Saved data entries
========================================

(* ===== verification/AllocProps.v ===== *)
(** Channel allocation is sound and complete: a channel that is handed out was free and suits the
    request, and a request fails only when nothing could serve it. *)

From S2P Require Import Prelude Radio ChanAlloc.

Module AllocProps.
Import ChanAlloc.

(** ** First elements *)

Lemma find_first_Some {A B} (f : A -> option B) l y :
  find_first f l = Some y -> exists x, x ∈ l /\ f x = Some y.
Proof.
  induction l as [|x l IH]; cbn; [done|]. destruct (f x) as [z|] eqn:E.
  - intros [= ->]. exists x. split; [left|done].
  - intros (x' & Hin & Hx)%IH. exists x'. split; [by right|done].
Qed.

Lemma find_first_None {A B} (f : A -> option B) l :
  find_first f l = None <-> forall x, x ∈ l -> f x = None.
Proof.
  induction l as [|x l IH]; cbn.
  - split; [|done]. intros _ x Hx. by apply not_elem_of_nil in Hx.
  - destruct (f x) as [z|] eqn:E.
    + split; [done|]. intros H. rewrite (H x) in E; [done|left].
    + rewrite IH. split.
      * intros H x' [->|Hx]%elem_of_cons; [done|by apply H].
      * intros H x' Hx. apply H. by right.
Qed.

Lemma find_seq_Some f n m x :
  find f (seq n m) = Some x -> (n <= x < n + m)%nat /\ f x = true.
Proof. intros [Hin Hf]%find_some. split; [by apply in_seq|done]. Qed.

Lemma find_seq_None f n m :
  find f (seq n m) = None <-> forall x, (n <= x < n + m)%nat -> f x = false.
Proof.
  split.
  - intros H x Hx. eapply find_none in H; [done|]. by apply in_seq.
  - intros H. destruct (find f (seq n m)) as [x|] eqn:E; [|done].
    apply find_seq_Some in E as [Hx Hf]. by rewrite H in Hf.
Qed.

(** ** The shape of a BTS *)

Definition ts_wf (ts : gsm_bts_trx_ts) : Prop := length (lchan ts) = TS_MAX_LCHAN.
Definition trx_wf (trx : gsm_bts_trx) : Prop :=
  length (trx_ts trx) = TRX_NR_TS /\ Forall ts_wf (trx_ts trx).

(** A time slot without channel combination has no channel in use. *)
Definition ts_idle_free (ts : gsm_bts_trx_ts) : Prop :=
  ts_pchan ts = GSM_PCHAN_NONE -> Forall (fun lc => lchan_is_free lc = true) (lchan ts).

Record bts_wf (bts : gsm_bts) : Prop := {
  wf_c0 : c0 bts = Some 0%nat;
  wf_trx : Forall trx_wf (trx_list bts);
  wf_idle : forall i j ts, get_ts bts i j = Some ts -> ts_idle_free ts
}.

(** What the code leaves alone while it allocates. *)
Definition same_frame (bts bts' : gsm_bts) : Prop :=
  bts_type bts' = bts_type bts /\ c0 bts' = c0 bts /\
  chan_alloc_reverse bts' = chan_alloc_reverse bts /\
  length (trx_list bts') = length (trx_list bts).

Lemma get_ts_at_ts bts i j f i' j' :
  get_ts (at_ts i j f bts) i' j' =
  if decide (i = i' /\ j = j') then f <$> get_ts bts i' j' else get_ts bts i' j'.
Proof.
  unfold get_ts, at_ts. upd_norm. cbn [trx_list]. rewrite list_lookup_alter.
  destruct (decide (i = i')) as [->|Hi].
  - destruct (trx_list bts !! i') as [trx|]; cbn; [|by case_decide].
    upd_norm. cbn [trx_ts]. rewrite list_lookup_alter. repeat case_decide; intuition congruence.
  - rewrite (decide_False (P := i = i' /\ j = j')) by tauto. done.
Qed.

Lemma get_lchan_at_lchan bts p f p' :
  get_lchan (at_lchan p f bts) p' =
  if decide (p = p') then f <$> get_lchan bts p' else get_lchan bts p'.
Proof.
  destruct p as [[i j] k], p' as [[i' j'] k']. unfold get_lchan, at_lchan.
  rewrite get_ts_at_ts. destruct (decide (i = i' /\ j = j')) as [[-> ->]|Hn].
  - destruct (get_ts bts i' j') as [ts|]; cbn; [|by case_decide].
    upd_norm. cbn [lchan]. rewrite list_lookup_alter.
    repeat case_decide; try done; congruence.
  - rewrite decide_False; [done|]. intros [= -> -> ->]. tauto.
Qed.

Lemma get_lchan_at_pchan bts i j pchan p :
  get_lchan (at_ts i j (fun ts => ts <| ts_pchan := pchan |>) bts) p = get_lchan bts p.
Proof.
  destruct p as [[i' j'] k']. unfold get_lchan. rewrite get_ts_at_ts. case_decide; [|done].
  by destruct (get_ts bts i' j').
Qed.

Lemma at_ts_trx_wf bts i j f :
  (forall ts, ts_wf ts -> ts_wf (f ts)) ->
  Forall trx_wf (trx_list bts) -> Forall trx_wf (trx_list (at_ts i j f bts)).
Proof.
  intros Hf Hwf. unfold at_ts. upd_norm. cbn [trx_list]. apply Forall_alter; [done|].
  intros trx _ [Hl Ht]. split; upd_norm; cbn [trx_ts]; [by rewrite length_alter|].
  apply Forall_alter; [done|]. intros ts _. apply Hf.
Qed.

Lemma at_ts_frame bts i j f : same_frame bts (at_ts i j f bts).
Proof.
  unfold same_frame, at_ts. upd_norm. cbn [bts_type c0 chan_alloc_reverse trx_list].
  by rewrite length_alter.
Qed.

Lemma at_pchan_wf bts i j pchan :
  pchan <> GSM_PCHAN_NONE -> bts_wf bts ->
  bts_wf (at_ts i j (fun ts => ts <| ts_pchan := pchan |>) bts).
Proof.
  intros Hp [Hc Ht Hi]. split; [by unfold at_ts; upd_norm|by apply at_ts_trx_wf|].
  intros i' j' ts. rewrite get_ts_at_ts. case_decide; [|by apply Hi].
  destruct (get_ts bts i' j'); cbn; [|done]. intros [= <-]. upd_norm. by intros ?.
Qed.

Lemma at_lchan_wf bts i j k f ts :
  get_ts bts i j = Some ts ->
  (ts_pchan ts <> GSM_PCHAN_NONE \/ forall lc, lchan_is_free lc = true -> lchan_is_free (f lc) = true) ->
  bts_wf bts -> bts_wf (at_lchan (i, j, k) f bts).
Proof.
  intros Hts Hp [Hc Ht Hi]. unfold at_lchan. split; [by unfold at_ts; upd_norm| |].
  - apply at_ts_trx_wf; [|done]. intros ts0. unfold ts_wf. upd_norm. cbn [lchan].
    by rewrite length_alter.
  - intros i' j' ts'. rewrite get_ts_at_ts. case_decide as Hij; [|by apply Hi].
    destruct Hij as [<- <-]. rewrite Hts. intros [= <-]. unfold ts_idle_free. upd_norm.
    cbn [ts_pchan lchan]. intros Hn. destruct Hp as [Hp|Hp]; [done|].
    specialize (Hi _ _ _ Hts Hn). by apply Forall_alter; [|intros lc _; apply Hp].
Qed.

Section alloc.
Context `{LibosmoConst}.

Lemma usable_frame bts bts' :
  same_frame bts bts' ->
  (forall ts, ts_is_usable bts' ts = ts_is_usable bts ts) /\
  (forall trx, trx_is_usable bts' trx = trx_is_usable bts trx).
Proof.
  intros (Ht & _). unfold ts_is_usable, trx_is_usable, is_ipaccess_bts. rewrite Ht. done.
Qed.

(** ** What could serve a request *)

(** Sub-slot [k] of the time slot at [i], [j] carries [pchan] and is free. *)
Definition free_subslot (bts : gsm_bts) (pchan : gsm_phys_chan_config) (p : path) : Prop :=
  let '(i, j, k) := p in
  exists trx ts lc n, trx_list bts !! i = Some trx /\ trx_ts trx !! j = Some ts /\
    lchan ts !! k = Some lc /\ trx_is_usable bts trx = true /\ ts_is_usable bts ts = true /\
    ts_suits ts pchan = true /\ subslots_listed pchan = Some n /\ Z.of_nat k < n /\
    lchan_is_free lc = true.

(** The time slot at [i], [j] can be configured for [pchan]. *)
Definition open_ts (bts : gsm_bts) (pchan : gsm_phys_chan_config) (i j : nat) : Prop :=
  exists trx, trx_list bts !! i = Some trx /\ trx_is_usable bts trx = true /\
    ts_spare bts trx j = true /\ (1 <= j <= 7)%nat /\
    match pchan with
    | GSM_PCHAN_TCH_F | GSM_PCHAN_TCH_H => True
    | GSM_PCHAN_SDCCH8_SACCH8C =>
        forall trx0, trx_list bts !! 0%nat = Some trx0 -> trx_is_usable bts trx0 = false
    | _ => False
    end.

========================================

Copy each line in the entries above where "could" turns up.

◆ **EXPECTED OUTPUT**
    request, and a request fails only when nothing could serve it. *)
(** ** What could serve a request *)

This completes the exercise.